> **Your instructions**
Please take the records that follow and repeat exactly the lines starting with the line with "computes, and the" and going on through the line with "[BufferLive] and [BufferStored]".

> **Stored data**
*** Block opens ***
(* ===== verification/Prelude.v ===== *)
(** * A verified model of core components of tt-metal

    tt-metal is the runtime of Tenstorrent accelerators: a host library
    (tt_metal, ttnn) allocates device memory, places work on a grid of cores,
    encodes tensors and sends commands through queues in host memory, which
    kernels on dispatch cores fetch and execute.  This development models the
    parts of the host library and of the dispatch kernels that carry that logic
    and proves them correct.  Paths are relative to src/tt_metal unless they
    start with ttnn.

    ** Conventions

    A C++ integer is a [Z]; every operation that can wrap is written with its
    reduction ([u32], [u64], [to_i32], ...).  A function that can throw, assert
    or run into undefined behaviour returns an [outcome]; one that also changes
    state is in the monad [ST], which keeps the state reached when an exception
    leaves.  Functions keep their names in the source; where a name belongs to
    Rocq or is used twice it has a suffix or is qualified by its file.  The
    model is that of the debug build, in which assertions are compiled in.
    Loops that are not structural recurse on fuel; each has a lemma or theorem
    that its fuel is enough.  [FUEL] is a result only where the loop of the source
    does not end either, as for the large pages of [HwCommandQueueProps], for
    which it is proved of every fuel.

    ** Parts, and the files that model them

    - Host command queue and dispatch layout (impl/dispatch/
      command_queue_interface.hpp): [CommandQueue] has the layout of a dispatch
      core in L1, the regions of a queue in host memory and every operation of
      [SystemMemoryManager], with what it writes elsewhere as a list of effects.
      [CommandQueueProps] (copying), [CommandQueueThms] (layout, constructor):
      [memcpy_to_device] copies exactly its bytes; the
      regions of a dispatch core are disjoint and in L1; the constructor
      succeeds exactly when the issue region is large enough.
    - Prefetcher (impl/dispatch/kernels/cq_prefetch.cpp, impl/device/device.cpp):
      [Prefetcher] is the routine that takes entries from the prefetch queue
      and reads commands from host memory, with reads in flight until a barrier.
    - Command stream: [CommandStream] runs a host and a prefetcher as a
      transition system, every interleaving of their operations being a run.
      [CommandStreamHost] (ring arithmetic, the host's side),
      [CommandStreamDevice] (the device's side), [CommandStreamInv] (the
      invariant, its preservation, and that it holds initially),
      [CommandStreamProps]: the bytes processed are a prefix of those sent, no
      operation fails, and from every reachable state all can be delivered.
    - Device commands (impl/dispatch/cq_commands.hpp, device_command.hpp):
      [DeviceCommand] has the packed structures by the offsets of their members
      and the operations that append commands to a region.
      [DeviceCommandSpec] says what an operation appends ([emits]).
    - Execution of commands (impl/dispatch/kernels/cq_prefetch.cpp,
      cq_dispatch.cpp, cq_dispatch_slave.cpp, hw/inc/dataflow_api.h):
      [DeviceExecution] reads a command as the action it asks for, computes the
      addresses of pages, turns a command and its data into effects (writes,
      waits, go signals), and composes them: [execute] runs over the bytes of a
      fetch.  [DeviceCommandOps] shows for each operation of [DeviceCommand] that
      what it appends is executed with the effect it stands for.
    - Enqueued commands (impl/dispatch/command_queue.cpp): [EnqueueCommands] has
      the [process] functions, [EnqueueWrite] the loop that writes a buffer in
      pieces, [EnqueueShards] the loops over the cores of a sharded buffer,
      [EnqueueSend] the reservation, assembly and push of a sequence,
      [HwCommandQueue] the enqueue functions.  [EnqueueSpec],
      [EnqueueWriteSpec] and [EnqueueShardsSpec] specify them; [EnqueueStream] is a class of host
      programs, proved against the command stream, that [HwCommandQueueSpec]
      instantiates.  [HwCommandQueueProps]: on a device as constructed, what is
      enqueued is executed in order, once, with exactly its effects; all can be
      finished; an idle host is never stuck; single commands, and pages that are
      never written.  [EnqueueStale]: a sequence after which the prefetcher
      executes what the region held.  Of a trace only the go signals, the waits
      and the start of its exec buffer are effects; the commands recorded in the
      exec buffer are not run.
    - Completion queue, the other direction (impl/dispatch/kernels/
      cq_dispatch.cpp, impl/dispatch/command_queue.cpp): [CompletionQueue] has
      the dispatcher's reserve, write and push and the host's
      [copy_into_user_space] and event reader.  [CompletionRead]: a round for
      every kind of read.
    - Completion stream: [CompletionStream] runs a dispatcher and the host's
      reader as a transition system.  [CompletionHost] (pages, pointers and
      toggles, the host's operations), [CompletionInv] (the invariant),
      [CompletionSteps] (its preservation), [CompletionProps] (progress and
      termination): the user gets exactly what was answered, no operation fails,
      every run ends with all requests finished; a read that goes wrong.
    - Free-list allocator (impl/allocator/algorithms/free_list.cpp, .hpp):
      [FreeList] (code), [FreeListOps] (the rows of blocks a state stands for),
      [FreeListThms] (specification of each operation on rows), [FreeListProps]: every reachable state partitions the
      memory, operations meet their specifications, statistics are exact.
    - Bank managers and the device allocator (impl/allocator/allocator.cpp,
      l1_banking_allocator.cpp, basic_allocator.cpp, impl/device/device.cpp):
      [AllocatorAlgorithm] is the base class of allocation algorithms as a type
      class, with its contract on the map of live blocks, and
      [FreeListAlgorithm] shows that the free list meets it.  [BankManager],
      [Allocator] (configuration, state, constructors), [AllocatorOps] and
      [DeviceAllocator] (operations) are the code.  [BankManagerProps] verifies
      a bank manager against the contract; [AllocatorL1] and [AllocatorInit]
      the constructors; [AllocatorTables] has an abstract machine that every
      operation refines, and the states reachable.  [AllocatorProps] and [AllocatorBanks]: the refinement, live
      buffers never overlap, what a failed allocation leaves behind, the tables
      between banks and cores are consistent, and banks of a storage core are
      disjoint.  What [std::shuffle] with a default engine computes, and the
      order in which an unordered set is visited, are parameters.
    - Buffers (impl/buffers/buffer.hpp, buffer.cpp, tt_metal.cpp,
      impl/dispatch/command_queue.cpp, impl/device/device.cpp): [Buffer] has the
      data, the page mapping and the addresses of a buffer, [BufferIO] the
      reading and writing of buffers page by page (slow dispatch), [BufferStore]
      the objects and their lifetimes with BUFFER_MAP.  [BufferShards] and
      [BufferBijection] verify the page mapping.  [BufferMemory] states what the driver's memory promises, a type
      class that [ByteMemory] instantiates; [BufferInterleaved]
      and [BufferSharded] run the loops over pages against it.  [BufferPlaces],
      [BufferLive] and [BufferStored] follow the pages of live buffers through the allocator's
      tables to the chip.  [BufferProps]: the page mapping is a bijection, what
      is written is read back, and writing a buffer leaves the others alone.
      [BufferOwnership], [BufferLifetime]: no two objects own a block, and
      deallocating one frees its block only.  The soc descriptor (NoC
      coordinates of cores and channels) is a parameter, with the laws
      [soc_ok]; buffers are below 2 GB in the theorems on reading and writing,
      since the loops count in [int].
    - Division on the device (hw/inc/mod_div_lib.h) and rounding helpers
      (common/math.hpp, common/tt_rounding.h and their kin): [Arith].
    - Slot map (tt_stl/slotmap.hpp): [SlotMap], [SlotMapProps]: in any run every
      key given out is new, and the map is the finite map of what was inserted
      and not removed; each operation meets its specification.
    - Worker config ring buffer (impl/dispatch/worker_config_buffer.cpp):
      [WorkerConfigBuffer], [WorkerConfigBufferProps].
    - Core ranges (common/core_coord.h): [CoreCoord], [CoreCoordProps]; the
      driver's order on coordinates is a parameter with the laws of a strict
      total order.
    - Work splitting (common/work_split.hpp): [WorkSplit], [WorkSplitProps].
    - Block floating point (common/blockfloat_common.hpp, bfloat8.hpp,
      bfloat4.hpp): [BlockFloat], [BlockFloatProps],
      [BlockFloatRoundTrip]: error bounds, and that unpacking inverts packing.

    ** Bounds and fuel

    The retry loop of the config buffer needs at most eight rounds; loops that
    count up to a 32-bit bound take the bound as fuel; polling loops take the
    list of values polled and say when they still wait.  The command stream is
    proved for any number of commands and wraps; its hypotheses on the platform
    ([config_ok]) are the alignments of the supported boards, one or two queues,
    and a channel that ends within the 32-bit address space; the completion
    stream asks in addition for 16 MB between the regions and the end of that
    space ([cm_end]) and for well-formed requests ([requests_ok]: pages whose
    padding no round can cut, offsets on 32 bits, events in order).  A round of
    [write_next] that gives no command wraps the write pointer, after which
    there is room: one such round is the fuel of a queue's calls.

    ** What is not modelled

    Kernels that compute on tensors and the firmware act on memory-mapped
    registers; the cluster driver, the soc descriptors and the jit build only
    talk to the outside.  Of the dispatch kernels, exec buffers, split
    prefetchers and dispatchers and the counters between the dispatchers are
    left out; data that a relay reads from memory are any data ([read]), and
    so is a response on the completion side.  Between prefetcher
    and dispatcher the pages of the circular buffer have no model: a command
    and its data are contiguous.  Programs are not among the calls of a queue.
    Buffers are
    allocated with the command queue in passthrough mode and without hooks of the
    graph tracker.  ttnn's operations, the
    Python bindings, tests, models and tools are outside of the development.
    Mutexes that guard a single access have no counterpart. *)
From stdpp Require Export base gmap list strings fin_maps.
From Stdlib Require Export ZArith Lia.
#[global] Open Scope Z_scope.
*** Block closes ***
> **Solution to this task**
      disjoint.  What [std::shuffle] with a default engine computes, and the
      order in which an unordered set is visited, are parameters.
    - Buffers (impl/buffers/buffer.hpp, buffer.cpp, tt_metal.cpp,
      impl/dispatch/command_queue.cpp, impl/device/device.cpp): [Buffer] has the
      data, the page mapping and the addresses of a buffer, [BufferIO] the
      reading and writing of buffers page by page (slow dispatch), [BufferStore]
      the objects and their lifetimes with BUFFER_MAP.  [BufferShards] and
      [BufferBijection] verify the page mapping.  [BufferMemory] states what the driver's memory promises, a type
      class that [ByteMemory] instantiates; [BufferInterleaved]
      and [BufferSharded] run the loops over pages against it.  [BufferPlaces],
      [BufferLive] and [BufferStored] follow the pages of live buffers through the allocator's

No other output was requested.